[Information provided Boundary: Start]

(* ===== verification/StreamPipeline.v ===== *)
(** * Streaming text: UTF-8 boundaries and stop-sequence holdback

    Models [tools/quench-server/stream_pipeline.h], [Utf8Stitch] of
    [tools/quench-server/utils.cpp] and the stop handling of the two response
    loops: the streaming one ([stream_driver.cpp]) and the buffered one
    ([handlers_chat.cpp], [handlers_chat_core.cpp]).  A string is a list of
    bytes, each a [Z] in [0, 256). *)

From Corelib Require Import ssreflect_rw.
From stdpp Require Import prelude list.
From S2P Require Import Prelude.
Open Scope Z_scope.

Notation bytes := (list Z).

(** ** Codepoint boundaries *)

Definition cont_byte (b : Z) : bool := Z.land b 192 =? 128.

(** Start of the last codepoint at or before index [i]. *)
Fixpoint walk_back (s : bytes) (i : nat) : nat :=
  match i with
  | O => O
  | S i' => if cont_byte (default 0 (s !! i)) then walk_back s i' else i
  end.

Definition lead_len (lead : Z) : option nat :=
  if lead <? 128 then Some 1%nat
  else if Z.land lead 224 =? 192 then Some 2%nat
  else if Z.land lead 240 =? 224 then Some 3%nat
  else if Z.land lead 248 =? 240 then Some 4%nat
  else None.

Definition utf8_complete_len (s : bytes) : nat :=
  let len := length s in
  match len with
  | O => O
  | S _ =>
      let i := walk_back s (len - 1) in
      match lead_len (default 0 (s !! i)) with
      | None => i
      | Some expected => if Nat.leb (i + expected) len then len else i
      end
  end.

(** ** Holdback *)

Fixpoint starts_with (pat s : bytes) : bool :=
  match pat, s with
  | [], _ => true
  | a :: pat, b :: s => (a =? b) && starts_with pat s
  | _ :: _, [] => false
  end.

(** [s.find(pat)]. *)
Fixpoint str_find (pat s : bytes) : option nat :=
  if starts_with pat s then Some O
  else match s with
       | [] => None
       | _ :: s => S <$> str_find pat s
       end.

Record HoldbackDecision := mkDecision { complete_match : bool; flush_len : nat }.

Fixpoint stop_scan (stops : list bytes) (pending : bytes) : option nat :=
  match stops with
  | [] => None
  | stop :: stops =>
      if bool_decide (stop = []) then stop_scan stops pending
      else match str_find stop pending with
           | Some pos => Some pos
           | None => stop_scan stops pending
           end
  end.

Definition holdback_decision (pending : bytes) (max_stop_len : nat) (stops : list bytes)
    : HoldbackDecision :=
  match stop_scan stops pending with
  | Some pos => mkDecision true pos
  | None =>
      if Nat.ltb max_stop_len (length pending) then
        let safe := (length pending - max_stop_len + 1)%nat in
        let safe := if Nat.ltb (length pending) safe then length pending else safe in
        mkDecision false (utf8_complete_len (take safe pending))
      else mkDecision false 0
  end.

(** ** The two response loops *)

Definition max_len (stops : list bytes) : nat := foldr (fun s m => Nat.max (length s) m) O stops.

(** What a response loop did: the text of the reply, and the pieces it never
    read because a stop sequence ended it ([None]: it read them all without
    meeting one). *)
Definition Response : Type := bytes * option (list bytes).

(** [stream_driver.cpp]: everything sent to the client. *)
Fixpoint stream_run (m : nat) (stops : list bytes) (pending : bytes) (pieces : list bytes)
    : Response :=
  match pieces with
  | [] => (pending, None)
  | piece :: pieces =>
      let pending := pending ++ piece in
      let d := holdback_decision pending m stops in
      if complete_match d then (take (flush_len d) pending, Some pieces)
      else
        let '(text, unread) := stream_run m stops (drop (flush_len d) pending) pieces in
        (take (flush_len d) pending ++ text, unread)
  end.

Fixpoint stop_cut (stops : list bytes) (text : bytes) : option nat :=
  match stops with
  | [] => None
  | stop :: stops =>
      match str_find stop text with
      | Some pos => Some pos
      | None => stop_cut stops text
      end
  end.

(** [handlers_chat.cpp]: the text of the buffered response. *)
Fixpoint buffered_run (stops : list bytes) (text : bytes) (pieces : list bytes) : Response :=
  match pieces with
  | [] => (text, None)
  | piece :: pieces =>
      let text := text ++ piece in
      match stop_cut stops text with
      | Some pos => (take pos text, Some pieces)
      | None => buffered_run stops text pieces
      end
  end.

(** ** Joining split characters *)

(** [Utf8Stitch::feed]: the text passed on and the new [carry_]. *)
Definition stitch_feed (carry piece : bytes) : bytes * bytes :=
  let buf := carry ++ piece in
  let complete := utf8_complete_len buf in
  if Nat.ltb complete (length buf) && Nat.leb (length buf - complete) 3 then
    (take complete buf, drop complete buf)
  else (buf, []).

Fixpoint stitch_run (carry : bytes) (pieces : list bytes) : list bytes * bytes :=
  match pieces with
  | [] => ([], carry)
  | piece :: pieces =>
      let '(out, carry) := stitch_feed carry piece in
      let '(outs, carry) := stitch_run carry pieces in
      (out :: outs, carry)
  end.

(** ** Well-formed text *)

(** A codepoint: a lead byte announcing its length, then continuation bytes. *)
Definition codepoint (cp : bytes) : Prop :=
  match cp with
  | [] => False
  | lead :: rest =>
      0 <= lead < 256 /\ lead_len lead = Some (length cp) /\ Forall (fun b => cont_byte b = true) rest
  end.

(** A proper prefix of a codepoint, possibly empty. *)
Definition partial (part : bytes) : Prop := part = [] \/ exists rest, rest ≠ [] /\ part ≠ [] /\ codepoint (part ++ rest).

Lemma lead_not_cont lead n : 0 <= lead < 256 -> lead_len lead = Some n -> cont_byte lead = false.
Proof.
  intros Hl E. assert (forallb (fun k => let b := Z.of_nat k in
    negb (cont_byte b) || bool_decide (lead_len b = None)) (seq 0 256) = true) as Hall
    by (vm_compute; reflexivity).
  rewrite forallb_forall in Hall. specialize (Hall (Z.to_nat lead) ltac:(apply in_seq; lia)).
  cbv zeta in Hall. rewrite Z2Nat.id, E in Hall by lia. by destruct (cont_byte lead).
Qed.

Lemma walk_back_app s t i : (i < length s)%nat -> walk_back (s ++ t) i = walk_back s i.
Proof.
  induction i as [|i IH]; intros Hi; [done|]. cbn [walk_back].
  rewrite lookup_app_l, IH by lia. done.
Qed.

Lemma walk_back_lead s0 lead rest :
  cont_byte lead = false -> Forall (fun b => cont_byte b = true) rest ->
  walk_back (s0 ++ lead :: rest) (length s0 + length rest) = length s0.
Proof.
  intros Hl. induction rest as [|b rest IH] using rev_ind; intros Hr.
  - rewrite Nat.add_0_r. destruct (length s0) eqn:E; [done|]. cbn [walk_back].
    rewrite <- E, list_lookup_middle by done. simpl. by rewrite Hl, E.
  - apply Forall_app in Hr as [Hr [Hb _]%Forall_cons].
    rewrite length_app, Nat.add_1_r, Nat.add_succ_r. cbn [walk_back].
    rewrite (app_comm_cons rest), app_assoc, lookup_app_r by (rewrite length_app; simpl; lia).
    replace (_ - _)%nat with 0%nat by (rewrite length_app; simpl; lia). simpl. rewrite Hb.
    rewrite walk_back_app by (rewrite length_app; simpl; lia). by apply IH.
Qed.

Lemma complete_len_lead s0 lead rest n :
  0 <= lead < 256 -> lead_len lead = Some n -> Forall (fun b => cont_byte b = true) rest ->
  utf8_complete_len (s0 ++ lead :: rest) =
    if Nat.leb n (S (length rest)) then length (s0 ++ lead :: rest) else length s0.
Proof.
  intros Hl E Hr. unfold utf8_complete_len. rewrite length_app. cbn [length].
  destruct (length s0 + S (length rest))%nat eqn:El; [lia|].
  replace (S n0 - 1)%nat with (length s0 + length rest)%nat by lia.
  rewrite walk_back_lead; [|by eapply lead_not_cont|done].
  rewrite list_lookup_middle by done. simpl default. rewrite E.
  destruct (Nat.leb_spec n (S (length rest))), (Nat.leb_spec (length s0 + n) (S n0)); lia.
Qed.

[Information provided Boundary: End]

## Problem
Reproduce every line of the entries above, unchanged, from the very first one down to and including the line containing "[tools/quench-server/utils.cpp] and the".

## Answer box
(* ===== verification/StreamPipeline.v ===== *)
(** * Streaming text: UTF-8 boundaries and stop-sequence holdback

    Models [tools/quench-server/stream_pipeline.h], [Utf8Stitch] of
    [tools/quench-server/utils.cpp] and the stop handling of the two response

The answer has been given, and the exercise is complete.